Tomato Eggs (西红柿炒鸡蛋)- real Chinese comfort food - easy to make and delicious - beat some eggs, stir fry them and add tomatoes and garnish with scallions. Job done. Has to be whisked with Chopsticks to get the right texture.

Chinese Omelette (葱蛋饼) - eggs, spring onion, soy and salt - another classic comfort food dish

Baozi (包子) - Meat filled dumplings - ubiquitous on street corners, shops, as street food. Delicious. Used to get them after uni from a cart on the corner.

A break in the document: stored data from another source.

(* ===== verification/ConfigTrip.v ===== *)
(** The configuration frame arrives as it was sent: what [config_send_wire_block]
    writes, the receiver's field sequence reads back, member by member. *)

From stdpp Require Import gmap strings.
From S2P Require Import Prelude Alloc DataBuf CStr Paths Basis FilterParse FilterRules Transport Session Wp Names ConfigWire.

#[local] Open Scope string_scope.
#[local] Open Scope list_scope.
#[local] Open Scope Z_scope.

(** ** Readers that leave the rejection detail alone *)

Abbreviation reads f m a := (consumes f m a id).

Lemma reads_bind {A B} (f : io A) (g : A -> io B) m1 m2 a b :
  reads f m1 a -> reads (g a) m2 b -> reads (io_bind f g) (m1 ++ m2) b.
Proof. apply (consumes_bind f g m1 m2 a b id id). Qed.
Lemma reads_then {A B} (f : io A) (g : A -> io B) m a b :
  reads f [] a -> reads (g a) m b -> reads (io_bind f g) m b.
Proof. apply (reads_bind f g [] m). Qed.
Lemma reads_last {A B} (f : io A) (g : A -> io B) m a b :
  reads f m a -> reads (g a) [] b -> reads (io_bind f g) m b.
Proof. intros Hf Hg. rewrite <- (app_nil_r m). by eapply reads_bind. Qed.
Lemma reads_map {A B} (f : io A) (g : A -> B) m a : reads f m a -> reads (x <~ f; io_ret (g x)) m (g a).
Proof. intros Hf. eapply reads_last; [done|apply consumes_ret]. Qed.
Lemma reads_of {A} (m : outcome A) a : m = Ret a -> reads (io_of m) [] a.
Proof. intros ->. apply consumes_ret. Qed.

Lemma reads_raw width z :
  reads (recv_int width) (put_le width z) (z mod 2 ^ (8 * Z.of_nat width)).
Proof.
  unfold recv_int. eapply reads_last.
  - pose proof (consumes_recv (put_le width z)) as Hr. by rewrite zlen_put_le in Hr.
  - apply reads_of. rewrite <- (app_nil_r (put_le width z)). by apply (get_put_le width z [] []).
Qed.

Definition int_range (z : Z) : Prop := - 2 ^ 31 <= z < 2 ^ 31.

Duck tongue (鸭舌) - deep fried duck tongue - intensely meaty flavour - duck's tongues have a bone inside!

Crossing the bridge noodles (过桥米线)- a rice noodle broth served with a side of very thinly sliced vegetables and meats. You slide the accompaniments into the broth and it cooks very quickly. It's a delicacy of Yunnan, south western China and quite similar to Vietnamese Pho Ga (Chicken Pho)

Then you've got Stir fries, Hot Pot's, Sichuan Pepper dishes, Stinky Tofu (臭豆腐), so many regional dishes... most of them are quick to cook in a wok.

Vietnam


Banh Mi - A beef baguette with lettuce and spices. Incredible tasting.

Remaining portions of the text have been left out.